Recognicorp v. Nintendo (Supreme Court 2017) [RecogPetition]
The new Supreme Court petition for writ of certiorari asks the following questions:
In Alice Corp. Pty. Ltd. v. CLS Bank Int’l, 134 S. Ct. 2347 (2014), the Court set forth a two-step test for determining whether computer-implemented inventions claim patentable subject matter under 35 U.S.C. § 101. First, a court must determine whether the claims at issue are “directed to” an abstract idea. Second, if the claims are “directed to” an abstract idea, the court must then determine whether the claims recite inventive concepts — elements which ensure that the patent amounts to significantly more than a patent upon the abstract idea itself.
The questions presented are:
1. Whether computer-implemented inventions that provide specific improvements to existing technological processes for encoding or decoding data are patent-eligible under the first step of the Alice test, even if those inventions involve or make use of abstract ideas.
2. Whether the use of new mathematical algorithms to improve existing technological processes by reducing bandwidth and memory usage can constitute “inventive concepts” under the second step of the Alice test.
The patent at issue here is U.S. Patent No. 8,005,303 that is generally directed toward a mechanism for creating a composite image. In the brief, the patentee explains that the method allows the use of “composite facial image codes” to represent a face.
Claim 1. A method for creating a composite image, comprising:
displaying facial feature images on a first area of a first display …, wherein the facial feature images are associated with facial feature element codes;
selecting a facial feature image from the first area … via a user interface …

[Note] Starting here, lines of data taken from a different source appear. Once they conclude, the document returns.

Lemma escape_length_ge s : (String.length s ≤ String.length (escape s))%nat.
Proof. induction s as [|c s IH]; simpl; [done|]. destruct (special c); simpl; lia. Qed.

Lemma escape_length_le s : (String.length (escape s) ≤ 2 * String.length s)%nat.
Proof. induction s as [|c s IH]; simpl; [done|]. destruct (special c); simpl; lia. Qed.

Lemma unescape_escape s : unescape (escape s) = s.
Proof.
  induction s as [|c s IH]; [done|]. rewrite escape_cons.
  destruct (special c) eqn:Hsp; simpl; [by rewrite IH|].
  apply special_false in Hsp as (_ & _ & ->%Ascii.eqb_neq). by rewrite IH.
Qed.

Lemma escape_inj s t : escape s = escape t → s = t.
Proof. intros H. by rewrite <-(unescape_escape s), H, unescape_escape. Qed.

Lemma escape_fixed s :
  lacks "$" s && lacks "`" s && lacks "\" s = true → escape s = s.
Proof.
  induction s as [|c s IH]; [done|]. simpl lacks.
  rewrite !andb_true_iff, !negb_true_iff.
  intros [[[H1 ?] [H2 ?]] [H3 ?]]. rewrite escape_plain, IH; [done| |].
  - by rewrite !andb_true_iff.
  - unfold special. by rewrite H1, H2, H3.
Qed.

(** *** Line ends *)

Lemma normalize_eol_id s : lacks char_cr s = true → normalize_eol s = s.
Proof.
  induction s as [|c s IH]; [done|]. simpl.
  intros [Hc ?]%andb_true_iff. apply negb_true_iff in Hc. rewrite Hc. f_equal. auto.
Qed.

(** *** Reading a template literal *)

Lemma read_template_close rest : read_template (String "`" rest) = Some (EmptyString, rest).
Proof. done. Qed.

Lemma read_template_escaped c t :
  special c = true →
  read_template (String "\" (String c t)) = prepend c (read_template t).
Proof. intros [->|[->| ->]]%special_true; done. Qed.

Lemma read_template_plain c t :
  special c = false → c ≠ char_cr →
  read_template (String c t) = prepend c (read_template t).
Proof.
  intros (H1 & H2 & H3)%special_false H4%Ascii.eqb_neq.
  apply Ascii.eqb_neq in H1, H2, H3. simpl. by rewrite H1, H2, H3, H4.
Qed.

Lemma read_template_cr_lf t :
  read_template (String char_cr (String char_lf t)) = prepend char_lf (read_template t).
Proof. done. Qed.

Lemma read_template_cr c t :
  c ≠ char_lf →
  read_template (String char_cr (String c t)) = prepend char_lf (read_template (String c t)).
Proof. intros H%Ascii.eqb_neq. simpl. by rewrite H. Qed.

Lemma escape_head_not_lf c s rest :
  c ≠ char_lf → ∃ c' t, escape (String c s) +:+ rest = String c' t ∧ c' ≠ char_lf.
Proof.
  intros Hc. rewrite escape_cons. destruct (special c); rewrite str_app_cons; eauto.
Qed.
(* ===== verification/Host.v ===== *)
(** * Host: the data exchanged with esbuild and the interfaces of the code the
    plugin only calls

    The records are the objects of esbuild's plugin protocol, with the fields
    plugin.ts reads or writes.  [Libs], [World] and [Process] are the
    interfaces of the libraries: nothing is assumed about what they compute. *)

From S2P Require Import Prelude.

(** ** Data *)

(** esbuild's [Loader], of which the plugin uses ["css"] and ["js"]. *)
Inductive Loader : Type :=
| Loader_css
| Loader_js.

(** The argument of an [onResolve] callback.  The plugin reads [path],
    [importer] and [resolveDir]; the whole object travels on as [pluginData]. *)
Record OnResolveArgs : Type := {
  path : string;
  importer : string;
  resolveDir : string;
}.

(** What the plugin's [onResolve] callback returns (line 113). *)
Record OnResolveResult : Type := {
  res_path : string;
  res_namespace : string;
  res_pluginData : OnResolveArgs;
}.

(** The argument of an [onLoad] callback: esbuild hands back the path, the
    namespace and the [pluginData] of the resolve result. *)
Record OnLoadArgs : Type := {
  load_path : string;
  load_namespace : string;
  pluginData : OnResolveArgs;
}.

(** What an [onLoad] callback returns (lines 154-161); [out_resolveDir] is
    absent in the ["css"] case. *)
Record OnLoadResult : Type := {
  contents : string;
  loader : Loader;
  out_resolveDir : option string;
}.

(** An entry of the cache (line 143). *)
Record CachedResult : Type := {
  filename : string;
  type : string;
  mtimeMs : Z;
  result : OnLoadResult;
}.

(** The cache: resolve directory, then import path. *)
Abbreviation Group := (gmap string CachedResult).
Abbreviation Store := (gmap string (gmap string CachedResult)).

(** The pattern of a routing rule (lines 44-63): an array, of which the first
    two elements are read, or a single value.  [None] is an absent element. *)
Inductive Pattern : Type :=
| PatSingle (p : option string)
| PatPair (p0 p1 : option string).

(** [options.type]: absent, one type for every file, or routing rules. *)
Inductive TypeOption : Type :=
| TypeAbsent
| TypeString (t : string)
| TypeRules (rules : list (string * Pattern)).

(** [options.cache]: falsy, a [Map] the caller made, or another truthy value. *)
Inductive CacheOption : Type :=
| CacheFalsy
| CacheMap (m : Store)
| CacheTruthy.

(** What a Sass importer may answer. *)
Inductive ImporterResult : Type :=
| ImportFile (file : string)
| ImportContents (text : string)
| ImportNull.

Definition Importer : Type := string → string → ImporterResult.

Definition PicomatchOptions : Type := list (string * string).

(** The options of the plugin (the type [Index] of [./index]).  [opt_importer]
    is the one pass-through option of the Sass compiler that the plugin's own
    call also sets. *)
Record Index : Type := {
  opt_basedir : option string;
  opt_cache : CacheOption;
  opt_type : TypeOption;
  opt_includePaths : option (list string);
  opt_picomatch : option PicomatchOptions;
  opt_importer : option Importer;
}.

(** The argument of [sass.renderSync] (lines 91-98). *)
Record SassCall : Type := {
  sass_importer : Importer;
  sass_options : Index;
  sass_file : string;
}.

(** ** Interfaces *)

(** Library functions whose answer depends on their arguments only. *)
Class Libs : Type := {
  (** [path.resolve(resolveDir, path)] *)
  path_resolve : string → string → string;
  (** [path.dirname(p)] *)
  path_dirname : string → string;
  (** [path.posix.dirname(p)] *)
  posix_dirname : string → string;
  (** [picomatch(glob, options)(input)] *)
  picomatch : string → option PicomatchOptions → string → bool;
  (** [moduleRelativeUrl(basedir, moduleDirectory)] of [./utils] *)
  moduleRelativeUrl : string → string → string;
}.

(** Calls whose answer depends on the file system when they are made. *)
Record World : Type := {
  (** [fs.statSync(file).mtimeMs] *)
  statSync : string → completion Z;
  (** [fs.readFileSync(file, "utf-8")] *)
  readFileSync : string → completion string;
  (** [require.resolve(path, {paths})] *)
  require_resolve : string → list string → completion string;
  (** [sass.renderSync(call).css.toString("utf-8")] *)
  sass_renderSync : SassCall → completion string;
}.

(** What the construction of the plugin reads of the process. *)
Record Process : Type := {
  (** [process.cwd()] *)
  process_cwd : string;
  (** [findModuleDirectory(options)] of [./utils]; [None] is a falsy answer *)
  findModuleDirectory : Index → option string;
}.

(** ** Decidable equality of the data *)

#[export] Instance Loader_eq_dec : EqDecision Loader.
Proof. solve_decision. Defined.

#[export] Instance OnResolveArgs_eq_dec : EqDecision OnResolveArgs.
Proof. solve_decision. Defined.

#[export] Instance OnLoadResult_eq_dec : EqDecision OnLoadResult.
Proof. solve_decision. Defined.

#[export] Instance CachedResult_eq_dec : EqDecision CachedResult.
Proof. solve_decision. Defined.

#[export] Instance Pattern_eq_dec : EqDecision Pattern.
Proof. solve_decision. Defined.

(** ** Access to the two-level store *)

(** The entry stored for an import path in the group of a resolve directory. *)
Definition entry_at (store : Store) (dir file : string) : option CachedResult :=
  store !! dir ≫= λ group : Group, group !! file.

Lemma entry_at_insert_group (store : Store) (dir : string) (group : Group) d f :
  entry_at (<[dir := group]> store) d f =
  if decide (dir = d) then group !! f else entry_at store d f.
Proof.
  unfold entry_at. rewrite lookup_insert. by case_decide.
Qed.

Lemma entry_at_insert (store : Store) (group : Group) dir file e d f :
  store !! dir = Some group →
  entry_at (<[dir := <[file := e]> group]> store) d f =
  if decide (dir = d ∧ file = f) then Some e else entry_at store d f.
Proof.
  intros Hg. rewrite entry_at_insert_group. unfold entry_at.
  destruct (decide (dir = d)) as [->|]; [|by rewrite decide_False by (by intros [])].
  rewrite Hg, lookup_insert. simpl.
  destruct (decide (file = f)) as [->|]; [by rewrite decide_True|].
  by rewrite decide_False by (by intros []).
Qed.

Lemma entry_at_empty_group (store : Store) dir d f :
  store !! dir = None → entry_at (<[dir := ∅]> store) d f = entry_at store d f.
Proof.
  intros Hg. rewrite entry_at_insert_group. case_decide; [subst|done].
  unfold entry_at. by rewrite Hg, lookup_empty.
Qed.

wherein the first device incorporates the selected facial feature image into a composite image …, wherein the composite image is associated with a composite facial image code … wherein the composite facial image code is derived by performing at least one multiplication operation on a facial code using one or more code factors as input parameters …; and
reproducing the composite image on a second display based on the composite facial image code.
After reading through this claim, I’ll give this petition approximately 0% of winning.